Il a une chance historique de ne pas y retomber… le PS ne gagnerait rien à se lancer dans le concours d’opposant le plus résolu avec JL.Mélenchon ou Laurent Wauquiez… Il y perdrait son reste de crédibilité ! Il doit être patient… si son analyse, selon laquelle (pour reprendre le mot d’Olivier Faure) le "macronisme" n’est pas un dépassement des vieux clivages mais un mouvement de droite et de droite… alors l’espace ne tardera pas à s’ouvrir pour les socialistes, sans qu’ils soient obliger d’en rajouter dans une gauchitude qui sonne faux aux oreilles de ceux qui se souviennent sur quel créneau idéologique relativement centriste il gouvernait il y a à peine un an ! Hier le premier discours d’Olivier Faure avait du souffle mais on y retrouvait ses accents du PS d’opposition un peu systématique. 

Le naturel et la facilité rhétoriques reviennent vite dans l’opposition ! Mais justement sa survie, son originalité ce sera, non pas être contre tout mais de proposer une alternative crédible au moment, peut être ou le macronisme à l’air de se réduire à un pragmatisme au fil de l’eau. Par exemple sur la réforme de la SNCF si le PS avait été au pouvoir, il aurait aussi du adapter l’entreprise à l’ouverture de la concurrence contre lequel il n’est pas. 

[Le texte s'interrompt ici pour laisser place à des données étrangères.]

(** * gcs-browser-upload: the streaming upload session (src/UploadStream.js)

    A shallow embedding of the [Upload] class and of the two module-level
    helpers [checkResponseStatus] and [safePut], followed by the properties
    of the session that its specification states.

    Conventions of the embedding.
    - JavaScript numbers that hold byte counts, chunk indices, HTTP statuses
      and delays are integers of [Z]; every quantity the file computes stays
      in the range where IEEE doubles are exact on integers.
    - An object used as a record ([opts], a response, a progress report) is a
      [Record]; an object used as a dictionary (response headers, the
      persisted checksums) is a [gmap].
    - Mutation of [this] and of the outside world is explicit state passing
      in the monad [M]; a [throw] is the [Throw] result and keeps the state
      reached so far, as in JavaScript.
    - The calls the session makes to its collaborators (the checksum
      utility, the transport, the persistence layer, the caller's callbacks)
      are appended to a trace, so that their order can be stated.  The
      transport may answer, reject or throw in any way; the other
      collaborators return normally.
    - An [async] function is cut at the one [await] where the session itself
      registers a continuation, the pause gate: a call that waits there is a
      promise in the world, released by [unpause] and continued by the event
      loop.  An exchange with the transport, and the wait between two
      attempts, run without interleaving.
    - [debug] only prints and is left out. *)

From Stdlib Require Import ZArith Lia String Ascii List Strings.Byte.
From stdpp Require Import base option list gmap strings pretty.

Local Open Scope string_scope.
Local Open Scope Z_scope.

Pourquoi donc devrait-il avoir un autre discours du fait qu’il est dans l’opposition ? 

En réalité le PS est maintenant dans une situation politique particulière de par la position dominante et centrale de LREM et de la radicalités des Républicains et de LFI… il doit faire mentir l’adage selon lequel on se pose en s’opposant mais inventer celui-ci : on se pose en proposant. C’est plus dur bien sûr… mais après 40 ans de distorsion flagrante entre leurs mots et leurs actes, les socialistes n’ont plus le choix que la cohérence s’ils veulent avoir une chance de retrouver la confiance des électeurs.